Ian Traynor in Moscow 

Bugles call in the battle for Tolstoy’s legacy

Will it be war or peace? The descendants of Russia's greatest novelist, Count Leo Tolstoy, have taken up arms against Kremlin plans to put much of his legacy in the care of a curator they regard as a family enemy, and there is no sign that they will lay them down.
  
  


Will it be war or peace? The descendants of Russia's greatest novelist, Count Leo Tolstoy, have taken up arms against Kremlin plans to put much of his legacy in the care of a curator they regard as a family enemy, and there is no sign that they will lay them down.

The Tolstoy heritage industry is lovingly tended by the writer's great-great-grandson, Vladimir Tolstoy, who is admired for his innovative way of running the Tolstoy estate at Yasnaya Polyana, 120 miles south of Moscow, one of the few state museums in Russia said to earn their keep and even make a little profit.

But the arts minister, Mikhail Shvydkoi, has appointed the Tolstoy scholar Vitaly Remizov director of the three Tolstoy museums in Moscow.

It has caused a bitter row, brought threats of retaliation from Yasnaya Polyana, and perhaps put foreign exhibitions on Tolstoy in jeopardy.

In his later years Tolstoy was celebrated as one of the world's foremost pacifists. But Vladimir is not minded to turn the other cheek.

"If this appointment goes ahead I will organise protests, meetings, petitions," he said yesterday after fraught talks with Mr Shvydkoi.

"I represent the views of the family."

It is a formidable family, ranged across the globe from America to Sweden, France and Italy, as well as in Russia. It has considerable clout when it comes to looking after the 19th century genius's legacy.

Which leaves Mr Remizov, who holds the Tolstoy chair at the teacher training college in Tulna, near Yasnaya Polyana, in a tricky position.

He seemed bemused yesterday, and said he had been kept in the dark.

"I know nothing about the appointment. I'm coming to Moscow tomorrow to see the minister and find out what's going on."

He and Vladimir Tolstoy have crossed swords before. "We try to maintain diplomatic relations," said Vladimir, who replaced Mr Remizov as director of the family estate in 1994.

He told the newspaper Izvestiya that on the day Mr Remizov was sacked he took with him all the manuscripts of the studies on Tolstoy.

"He had no right to. Dozens of papers. Then they appeared in various publications ... He dissolved the Yasnaya Polyana archives."

Even worse, he said, he ordered rebuilding and the felling of a forest on the estate, famed for its orchards and woodlands.

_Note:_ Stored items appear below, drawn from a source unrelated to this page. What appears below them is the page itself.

(* ===== verification/ArbitrationDisputes.v ===== *)
(** Disputes about deals in escrow: the tables of open disputes always agree with each
    other; both sides' deposits stay on hold at the escrow's account until the dispute
    is closed; how a decision closes one; and what one party can do alone. *)

From S2P Require Import Prelude Frame Escrow Arbitration ArbitrationRules.

Module ArbitrationDisputes.
Import Arbitration.

Section Disputes.
Context `{FrameSystem} {X : Type} `{ArbitrationPorts X} `{!ArbitrationPortsLaws X}.
Context `{EscrowPallet.PermillLaws} (cfg : Config).
Implicit Types (s : State X) (k : bytes * Z).

Abbreviation Call_ := (M (State X) (DispatchError Error) unit).

(** * What is true of open disputes *)

Definition tables_of s := (Disputed s, TwoWayDeposits s, PendingArbitrationDisputes s, EvidenceIds s).

(** What is on hold at the escrow's account for one side. *)
Definition held_at_escrow (r : HoldReason) s : Z := on_hold r (escrow_account_of X) (others s).

Definition responded_with (r : TwoWayDepositRecord) : Z := default 0 (respondent_deposit r).

(** An open dispute: two different parties; the answer is recorded with its deposit,
    which is as much as the initiator's. *)
Definition fair_record (r : TwoWayDepositRecord) : Prop :=
  initiator r <> dispute_respondent r /\ 0 <= initiator_deposit r /\
  respondent_deposit r = if has_responded r then Some (initiator_deposit r) else None.

Record tables_agree s : Prop := {
  ta_deposits : forall k, k ∈ Disputed s <-> is_Some (TwoWayDeposits s !! k);
  ta_pending : forall k, k ∈ PendingArbitrationDisputes s <-> k ∈ Disputed s;
  ta_evidence : forall k, is_Some (EvidenceIds s !! k) <-> k ∈ Disputed s;
  ta_evidence_size : forall k l, EvidenceIds s !! k = Some l -> (0 < length l)%nat /\ Z.of_nat (length l) <= MaxEvidence cfg;
  ta_records : forall k r, TwoWayDeposits s !! k = Some r -> fair_record r;
}.

(** What is on hold covers the deposits of all open disputes. *)
Record backed s : Prop := {
  bk_initiators : msum (fun _ r => initiator_deposit r) (TwoWayDeposits s) <= held_at_escrow DisputeInitiator s;
  bk_respondents : msum (fun _ r => responded_with r) (TwoWayDeposits s) <= held_at_escrow DisputeRespondent s;
}.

The Tolstoys' intention is to keep everything in the family.

The novelist's grand-daughter Sophia, who was the poet Sergei Yesenin's last wife, directed the country estate and the Moscow museums until her death in 1957, when the management of the various properties was separated.

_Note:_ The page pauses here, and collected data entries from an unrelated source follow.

(* ===== verification/EntityMarket.v ===== *)
(** [pallet-entity-market] (src/pallets/entity/market/src): the order market on
    which the tokens of an entity are traded for the native currency. This file
    holds the data and storage (lib.rs), the price oracle (oracle.rs), the entry
    checks (risk.rs), the views of the book (orderbook.rs) and the matching
    engine (engine.rs); the calls are in MarketCalls.v. The theorems are in
    MarketFunds.v, MarketMatching.v and MarketOracle.v. *)

From S2P Require Import Prelude Frame EntityPorts.

Module Market.

Definition u16_max : Z := 65535.

(** [saturating_mul] of an unsigned type whose largest value is [top]. *)
Definition sat_mul (top a b : Z) : Z := Z.min top (a * b).

Inductive OrderSide : Type := Buy | Sell.

#[export] Instance order_side_eq_dec : EqDecision OrderSide.
Proof. solve_decision. Defined.

Inductive OrderType : Type := Limit | MarketOrder | ImmediateOrCancel | FillOrKill | PostOnly.

Inductive OrderStatus : Type := Open | PartiallyFilled | Filled | Cancelled | Expired.

#[export] Instance order_status_eq_dec : EqDecision OrderStatus.
Proof. solve_decision. Defined.

Record TradeOrder : Type := mkOrder {
  order_id : Z;
  entity_id : Z;
  maker : AccountId;
  side : OrderSide;
  order_type : OrderType;
  token_amount : Z;
  filled_amount : Z;
  price : Z;
  status : OrderStatus;
  created_at : Z;
  expires_at : Z;
}.

#[export] Instance eta_order : Settable TradeOrder := fun o =>
  mkOrder (order_id o) (entity_id o) (maker o) (side o) (order_type o) (token_amount o)
    (filled_amount o) (price o) (status o) (created_at o) (expires_at o).

Record MarketConfig : Type := mkMarketConfig {
  nex_enabled : bool;
  min_order_amount : Z;
  order_ttl : Z;
  paused : bool;
}.

#[export] Instance eta_market_config : Settable MarketConfig := fun c =>
  mkMarketConfig (nex_enabled c) (min_order_amount c) (order_ttl c) (paused c).

Definition default_market_config : MarketConfig := mkMarketConfig false 0 0 false.

Record MarketStats : Type := mkStats {
  total_orders : Z;
  total_trades : Z;
  total_volume_nex : Z;
}.

#[export] Instance eta_stats : Settable MarketStats := fun m =>
  mkStats (total_orders m) (total_trades m) (total_volume_nex m).

Definition default_stats : MarketStats := mkStats 0 0 0.

Record PriceLevel : Type := mkLevel {
  level_price : Z;
  total_amount : Z;
  order_count : Z;
}.

Record OrderBookDepth : Type := mkDepth {
  depth_entity : Z;
  asks : list PriceLevel;
  bids : list PriceLevel;
  best_ask : option Z;
  best_bid : option Z;
  spread : option Z;
  depth_block : Z;
}.

Record MarketSummary : Type := mkSummary {
  summary_ask : option Z;
  summary_bid : option Z;
  summary_last_price : option Z;
  total_ask_amount : Z;
  total_bid_amount : Z;
}.

Record PriceSnapshot : Type := mkSnapshot {
  cumulative_price : Z;
  snapshot_block : Z;
}.

Record TwapAccumulator : Type := mkTwap {
  current_cumulative : Z;
  current_block : Z;
  last_price : Z;
  trade_count : Z;
  first_trade_block : Z;
  hour_prev : PriceSnapshot;
  hour_curr : PriceSnapshot;
  day_prev : PriceSnapshot;
  day_curr : PriceSnapshot;
  week_prev : PriceSnapshot;
  week_curr : PriceSnapshot;
}.

#[export] Instance eta_twap : Settable TwapAccumulator := fun a =>
  mkTwap (current_cumulative a) (current_block a) (last_price a) (trade_count a)
    (first_trade_block a) (hour_prev a) (hour_curr a) (day_prev a) (day_curr a) (week_prev a)
    (week_curr a).

Inductive TwapPeriod : Type := OneHour | OneDay | OneWeek.

Record PriceProtectionConfig : Type := mkProtection {
  enabled : bool;
  max_price_deviation : Z;
  max_slippage : Z;
  circuit_breaker_threshold : Z;
  min_trades_for_twap : Z;
  circuit_breaker_active : bool;
  circuit_breaker_until : Z;
  initial_price : option Z;
}.

#[export] Instance eta_protection : Settable PriceProtectionConfig := fun c =>
  mkProtection (enabled c) (max_price_deviation c) (max_slippage c) (circuit_breaker_threshold c)
    (min_trades_for_twap c) (circuit_breaker_active c) (circuit_breaker_until c) (initial_price c).

Definition default_protection : PriceProtectionConfig :=
  mkProtection true 2000 500 5000 100 false 0 None.

Record TradeRecord : Type := mkTrade {
  trade_id : Z;
  trade_order : Z;
  trade_entity : Z;
  trade_maker : AccountId;
  trade_taker : AccountId;
  trade_side : OrderSide;
  trade_amount : Z;
  trade_price : Z;
  trade_nex : Z;
  trade_block : Z;
}.

Record DailyStats : Type := mkDaily {
  open_price : Z;
  high_price : Z;
  low_price : Z;
  close_price : Z;
  volume_nex : Z;
  daily_trades : Z;
  period_start : Z;
}.

Definition default_daily : DailyStats := mkDaily 0 0 0 0 0 0 0.

Inductive MarketStatus : Type := Active | Closed.

#[export] Instance market_status_eq_dec : EqDecision MarketStatus.
Proof. solve_decision. Defined.

Inductive Event : Type :=
| OrderCreated (order_id entity_id : Z) (maker : AccountId) (side : OrderSide) (token_amount price : Z)
| OrderFilled (order_id entity_id : Z) (maker taker : AccountId) (filled_amount total_next : Z)
| OrderCancelled (order_id entity_id : Z)
| MarketConfigured (entity_id : Z)
| MarketOrderExecuted (entity_id : Z) (trader : AccountId) (side : OrderSide) (filled_amount total_next : Z)
| TwapUpdated (entity_id new_price : Z) (twap_1h twap_24h twap_7d : option Z)
| CircuitBreakerTriggered (entity_id current_price twap_7d deviation_bps until_block : Z)
| CircuitBreakerLifted (entity_id : Z)
| PriceProtectionConfigured (entity_id : Z) (enabled : bool) (max_deviation max_slippage : Z)
| InitialPriceSet (entity_id initial_price : Z)
| MarketPausedEvent (entity_id : Z)
| MarketResumedEvent (entity_id : Z)
| OrderForceCancelled (order_id : Z)
| OrderModified (order_id new_price new_amount : Z)
| ExpiredOrdersCleaned (entity_id count : Z) (cleaner : AccountId)
| GlobalMarketPauseToggled (paused : bool)
| BatchOrdersCancelled (cancelled_count failed_count : Z)
| TradeExecuted (trade : TradeRecord)
| KycRequirementSet (entity_id min_kyc_level : Z)
| MarketClosed (entity_id orders_cancelled : Z)
| AllEntityOrdersCancelled (entity_id : Z) (user : AccountId) (cancelled_count : Z)
| MarketForceClosed (entity_id orders_cancelled : Z)
| ExpiredOrdersAutoCleaned (count : Z).

Inductive Error : Type :=
| EntityNotFound | NotEntityOwner | TokenNotEnabled | MarketNotEnabled | OrderNotFound
| NotOrderOwner | OrderClosed | InsufficientBalance | InsufficientTokenBalance | AmountTooSmall
| AmountExceedsAvailable | ZeroPrice | OrderBookFull | UserOrdersFull | CannotTakeOwnOrder
| ArithmeticOverflow | OrderSideMismatch | NoOrdersAvailable | SlippageExceeded
| PriceDeviationTooHigh | MarketCircuitBreakerActive | InsufficientTwapData | InvalidBasisPoints
| EntityNotActive | OrderTtlTooShort | InsiderTradingRestricted | EntityLocked | MarketPaused
| GlobalMarketPausedError | OrderAmountBelowMinimum | CircuitBreakerNotActive
| ModifyAmountExceedsOriginal | InvalidOrderStatus | TooManyOrders | InsufficientKycLevel
| MarketAlreadyClosed | FokNotFullyFillable | PostOnlyWouldMatch | InitialPriceAlreadySet
| MarketNotPaused | DisclosurePenaltyRestricted | InitialPriceNotSet
(** refusals of the token pallet and of the governance port, [DispatchError::Other] *)
| TokenRefused | GovernanceRefused.

Record Config : Type := mkConfig {
  DefaultOrderTTL : Z;
  BlocksPerHour : Z;
  BlocksPerDay : Z;
  BlocksPerWeek : Z;
  CircuitBreakerDuration : Z;
  MaxTradeHistoryPerUser : Z;
  MaxOrderHistoryPerUser : Z;
  MaxOrderBookSize : Z;
}.

(** Storage, with the states of the currency, the token pallet and the pallets
    that answer queries. *)
Record State {L T W : Type} : Type := mkState {
  NextOrderId : Z;
  Orders : gmap Z TradeOrder;
  EntitySellOrders : gmap Z (list Z);
  EntityBuyOrders : gmap Z (list Z);
  UserOrders : gmap AccountId (list Z);
  MarketConfigs : gmap Z MarketConfig;
  MarketStatsStorage : gmap Z MarketStats;
  BestAsk : gmap Z Z;
  BestBid : gmap Z Z;
  LastTradePrice : gmap Z Z;
  GlobalMarketPaused : bool;
  TwapAccumulators : gmap Z TwapAccumulator;
  PriceProtection : gmap Z PriceProtectionConfig;
  NextTradeId : Z;
  TradeRecords : gmap Z TradeRecord;
  UserTradeHistory : gmap AccountId (list Z);
  EntityTradeHistory : gmap Z (list Z);
  UserOrderHistory : gmap AccountId (list Z);
  EntityDailyStats : gmap Z DailyStats;
  MarketKycRequirement : gmap Z Z;
  OnIdleCursor : Z;
  MarketStatusStorage : gmap Z MarketStatus;
  GlobalStats : MarketStats;
  currency : L;
  tokens : T;
  world : W;
  events : list Event;
}.
Arguments State : clear implicits.

#[export] Instance eta_market_state {L T W} : Settable (State L T W) := fun s =>
  mkState L T W (NextOrderId s) (Orders s) (EntitySellOrders s) (EntityBuyOrders s) (UserOrders s)
    (MarketConfigs s) (MarketStatsStorage s) (BestAsk s) (BestBid s) (LastTradePrice s)
    (GlobalMarketPaused s) (TwapAccumulators s) (PriceProtection s) (NextTradeId s) (TradeRecords s)
    (UserTradeHistory s) (EntityTradeHistory s) (UserOrderHistory s) (EntityDailyStats s)
    (MarketKycRequirement s) (OnIdleCursor s) (MarketStatusStorage s) (GlobalStats s) (currency s)
    (tokens s) (world s) (events s).

(** ** Orders *)

(** Open or partially filled. *)
Definition is_live (o : TradeOrder) : bool :=
  bool_decide (status o = Open \/ status o = PartiallyFilled).

Definition unfilled (o : TradeOrder) : Z := sat_sub (token_amount o) (filled_amount o).

(** What a trade costs: [checked_mul] on u128. *)
Definition calculate_total_next (amount price_ : Z) : option Z :=
  if decide (amount * price_ <= u128_max) then Some (amount * price_) else None.

(** A history kept as a ring: the oldest entry goes when [bound] is reached, and
    [try_push] on a vector of capacity [cap]. *)
Definition ring_push (bound cap id : Z) (l : list Z) : list Z :=
  let l' := if decide (Z.of_nat (length l) >= bound) then tail l else l in
  if decide (Z.of_nat (length l') < cap) then l' ++ [id] else l'.

(** [retain(|&x| x != id)]. *)
Definition without (id : Z) (l : list Z) : list Z := filter (fun x => x <> id) l.

Definition ids_of {K} `{Countable K} (m : gmap K (list Z)) (k : K) : list Z := default [] (m !! k).

Section Pallet.
Context `{FrameSystem} {L T W : Type}.
Context `{RepatriatingCurrency L} `{EntityTokens T} `{EntityQueries W} (cfg : Config).
Implicit Types (s : State L T W).

Abbreviation M_ := (M (State L T W) (DispatchError Error)).
Abbreviation Call_ := (M (State L T W) (DispatchError Error) unit).

Definition deposit_event (e : Event) : Call_ :=
  modify (fun s => s <| events ::= fun l => l ++ [e] |>).

(** * The price oracle (oracle.rs) *)

Definition genesis_accumulator (now price_ : Z) : TwapAccumulator :=
  let snapshot := mkSnapshot 0 now in
  mkTwap 0 now price_ 0 0 snapshot snapshot snapshot snapshot snapshot snapshot.

(** The price a trade enters the average with. *)
Definition filtered_price (acc : TwapAccumulator) (trade_price_ : Z) : Z :=
  if decide (trade_count acc > 0 /\ last_price acc <> 0) then
    let max_deviation := last_price acc in
    let deviation := if decide (trade_price_ > last_price acc) then sat_sub trade_price_ (last_price acc)
                     else sat_sub (last_price acc) trade_price_ in
    if decide (deviation > max_deviation) then
      if decide (trade_price_ > last_price acc) then sat_mul u128_max (last_price acc) 3 / 2
      else last_price acc / 2
    else trade_price_
  else trade_price_.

The museums are the handsome Moscow villa where Tolstoy's 13 children lived, the smaller Moscow house where he spent his childhood in, a third Moscow building associated with him, and the railway station at Astapovo, south of the city, where he died in 1910.

Vladimir Tolstoy said: "I've got enough work to do at Yasnaya Polyana. "But historically it would be just for me to be the head of it all. All the museums are one indivisible whole. If I was proposed as new head, I wouldn't disagree."

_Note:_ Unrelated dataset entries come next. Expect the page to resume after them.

(* ===== verification/MarketCalls.v ===== *)
(** The calls of [pallet-entity-market] (src/pallets/entity/market/src/lib.rs):
    the dispatchables, the sweep of expired orders at the end of a block, the
    prices the pallet tells other pallets and the operations governance runs, as
    one type of calls and one dispatcher. *)

From S2P Require Import Prelude Frame EntityPorts EntityMarket.

Module MarketCalls.
Import Market.

(** The two dimensions of a weight. *)
Record Weight : Type := mkWeight { ref_time : Z; proof_size : Z }.

Definition weight_sub (a b : Weight) : Weight :=
  mkWeight (sat_sub (ref_time a) (ref_time b)) (sat_sub (proof_size a) (proof_size b)).

Definition weight_add (a b : Weight) : Weight :=
  mkWeight (sat_add u64_max (ref_time a) (ref_time b)) (sat_add u64_max (proof_size a) (proof_size b)).

Section Pallet.
Context `{FrameSystem} {L T W : Type}.
Context `{RepatriatingCurrency L} `{EntityTokens T} `{EntityQueries W} (cfg : Config).
Implicit Types (s : State L T W).

Abbreviation M_ := (M (State L T W) (DispatchError Error)).
Abbreviation Call_ := (M (State L T W) (DispatchError Error) unit).

(** * What every trade checks first *)

Definition ensure_trader_allowed (e : Z) (who : AccountId) : Call_ :=
  let! s := gets (fun s => s) in
  ensure (can_insider_trade e who (world s) = true) (Module InsiderTradingRestricted) >>
  ensure (is_penalty_active e (world s) = false) (Module DisclosurePenaltyRestricted).

Definition ensure_min_amount (e amount : Z) : Call_ :=
  let! c := gets (fun s => config_of s e) in
  if decide (min_order_amount c > 0)
  then ensure (amount >= min_order_amount c) (Module OrderAmountBelowMinimum)
  else ret tt.

(** The checks of the calls that name a price: lines 1215 to 1248, repeated in each. *)
Definition admit_order (env : Env) (e : Z) (who : AccountId) (amount price_ : Z) : Call_ :=
  ensure_market_enabled e >>
  ensure_kyc_requirement e who >>
  ensure_trader_allowed e who >>
  ensure (price_ <> 0) (Module ZeroPrice) >>
  ensure (amount <> 0) (Module AmountTooSmall) >>
  ensure_min_amount e amount >>
  check_price_deviation cfg env e price_.

Definition ensure_tokens (e : Z) (who : AccountId) (amount : Z) : Call_ :=
  let! t := gets tokens in
  ensure (token_balance e who t >= amount) (Module InsufficientTokenBalance).

(** What an order locks before it is matched. *)
Definition lock_for (e : Z) (side_ : OrderSide) (who : AccountId) (amount price_ : Z) : Call_ :=
  match side_ with
  | Sell => ensure_tokens e who amount >> reserve_tokens e who amount
  | Buy => let! total := calculate_total amount price_ in currency_reserve who total
  end.

Definition signed (origin : Origin) : M_ AccountId := ok_or (ensure_signed origin) BadOrigin.
Definition root (origin : Origin) : Call_ := ensure (ensure_root origin = true) BadOrigin.

(** * Orders *)

Definition place_sell_order (env : Env) (origin : Origin) (e amount price_ : Z) : Call_ :=
  let! who := signed origin in
  admit_order env e who amount price_ >>
  lock_for e Sell who amount price_ >>
  let! crossed := do_cross_match cfg env who e Sell price_ amount in
  let remaining := sat_sub amount crossed.1 in
  (if decide (remaining = 0) then ret tt else
     let! id := do_create_order cfg env e who Sell Limit remaining price_ in
     deposit_event (OrderCreated id e who Sell remaining price_)) >>
  update_best_prices env e.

Mr Shvydkoi clearly does disagree. He is making a name for himself as a taboo-breaker, taking on the most sacred names in the Russian arts. Soon after his appointment last year he engineered a purge of senior figures at the Bolshoi ballet and opera and ordered radical changes at the company.

He told Izvestiya that there were a lot of unresolved problems at Yasnaya Polyana.

"I doubt whether such a fine speaker as Vladimir Tolstoy could run several museums."

Vladimir retorted that giving the job to Mr Remizov would jeopardise the lucrative prospect of exporting Tolstoy exhibitions to the west.

He is currently cooperating in a Tolstoy project for Edinburgh next year. He said that it might be cancelled.

Behind the battle for the great writer's legacy may lie a very contemporary Russian feud over money, private property and the public good.

Mr Shvydkoi said he believed that the wealthy Tolstoy diaspora wanted to privatise all the Tolstoy properties and estate and gain control of the lot. "But this is public property".

Vladimir Tolstoy said: "Talk of privatisation is simply not true, and Shvydkoi knows that. It will all remain with the state."